A Study to Evaluate the Safety and Tolerability of TOS-358 in Adults With HR+ Breast Cancer and Other Select Solid Tumors

Launched by TOTUS MEDICINES · Jan 5, 2023

Keywords

ClinConnect Summary

This clinical trial is studying a new medication called TOS-358 to see how safe it is for adults with certain types of solid tumors, such as colorectal cancer, gastric cancer, non-small cell lung cancer, and several others. The main goals are to find out the highest dose that patients can safely take and to see how well they tolerate the medication when taken by mouth once or twice a day. The trial is currently looking for participants who are 18 years or older and have specific types of tumors that have been confirmed by medical tests. Participants must also have certain health conditions, like having a specific genetic mutation, and be able to provide consent for the study.

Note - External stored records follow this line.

Lemma take_while_elem {A} (p : A -> bool) l x : x ∈ take_while p l -> x ∈ l.
Proof.
  induction l as [|y l IH]; [done|]. cbn. destruct (p y); [|by intros ?%not_elem_of_nil].
  rewrite !elem_of_cons. naive_solver.
Qed.

(** Along an order the predicate is closed under, nothing that satisfies it is cut. *)
Lemma take_while_keeps {A} (R : A -> A -> Prop) (p : A -> bool) l x :
  StronglySorted R l -> (forall y, R y x -> p x = true -> p y = true) -> p x = true -> x ∈ l -> x ∈ take_while p l.
Proof.
  intros Hs Hp Hx. induction Hs as [|y l Hs IH Hf]; [done|]. cbn. intros [->|Hin]%elem_of_cons.
  - rewrite Hx. left.
  - rewrite Forall_forall in Hf. rewrite (Hp y) by auto. right. by apply IH.
Qed.

(** A range read off a sorted list is the filter by its test. *)
Lemma range_is_filter {A} (R : A -> A -> Prop) (below inside : A -> bool) l :
  StronglySorted R l ->
  (forall x, below x = true -> inside x = false) ->
  (forall x y, R x y -> below x = false -> inside y = true -> inside x = true) ->
  (forall x y, R x y -> below x = false -> below y = false) ->
  take_while inside (from_partition_point below l) = List.filter inside l.
Proof.
  intros Hs Hb Hi Hup. induction Hs as [|x l Hs IH Hf]; [done|]. cbn. rewrite Forall_forall in Hf.
  destruct (below x) eqn:Eb; [by rewrite (Hb x Eb)|]. cbn.
  assert (E : from_partition_point below l = l).
  { destruct l as [|y l]; [done|]. cbn. by rewrite (Hup x y) by (try done; apply Hf; left). }
  rewrite E in IH. destruct (inside x) eqn:Ei; [by rewrite IH|]. symmetry. apply filter_none.
  intros y Hy. apply not_true_iff_false. intros Ey. by rewrite (Hi x y (Hf y Hy) Eb Ey) in Ei.
Qed.

Lemma strongly_sorted_impl {A} (R S : A -> A -> Prop) l :
  (forall x y, R x y -> S x y) -> StronglySorted R l -> StronglySorted S l.
Proof. intros H. induction 1 as [|x l Hs IH Hf]; constructor; [done|]. eapply Forall_impl; [exact Hf|]. auto. Qed.

(** ** Consecutive repeats *)

(** [Vec::dedup]. *)
Fixpoint dedup {A} `{EqDecision A} (l : list A) : list A :=
  match l with
  | x :: ((y :: _) as l') => if bool_decide (x = y) then dedup l' else x :: dedup l'
  | _ => l
  end.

If you join the trial, you can expect to take the medication and have regular check-ups to monitor your health and any side effects. It’s important to note that there are some criteria that would disqualify someone from participating, such as recent cancer treatments or certain health conditions like diabetes. Overall, this trial aims to gather important information that could help improve treatment options for patients with these types of cancers.

Gender

ALL

Eligibility criteria

• • Key Inclusion Criteria
• • Locally advanced, recurrent, or metastatic, incurable (any number of previous lines of therapy is allowed), histologically or cytologically confirmed; HR +/HER2- breast cancer; squamous cell carcinoma of the head and neck; urothelial cancer; or endometrial cancer with no more than 3 prior lines of therapy for metastatic disease
• • Willing and able to provide written informed consent for this study
• • Adults ≥ 18 years old at time of consent
• • Known PIK3CA mutations or amplifications as determined at a CAP/CLIA-certified or equivalently accredited diagnostic laboratory using a validated test
• • Measurable disease by RECIST 1.1
• • Eastern Cooperative Oncology Group (ECOG) performance status of 0 or 1
• • Life expectancy ≥ 6 months, as determined by the investigator
• • Adequate bone marrow, liver, and kidney function within 14 days prior to first dose of investigational product
• • Fasting plasma glucose \<= 140 mg/dL AND hemoglobin A1c (HbA1c) \<= 7.0%
• • Available archived or fresh tumor tissue sample for detection of PIK3CA mutation by central laboratory test
• • Key Exclusion Criteria
• • Recent systemic anticancer treatment prior to start of treatment (EXCEPTION: Patients with breast cancer who were receiving a fulvestrant-containing regimen at the time of informed consent may remain on fulvestrant while receiving study treatment)
• • For non-breast cancer: prior treatment with any PI3K, AKT, or mTOR inhibitor, or any agent whose mechanism of action is to inhibit the PI3K-AKT-mTOR pathway,
• • Has an established diagnosis of diabetes mellitus type 1 or has uncontrolled diabetes mellitus type 2 requiring antihyperglycemic medication
• • Known active central nervous system (CNS) metastases.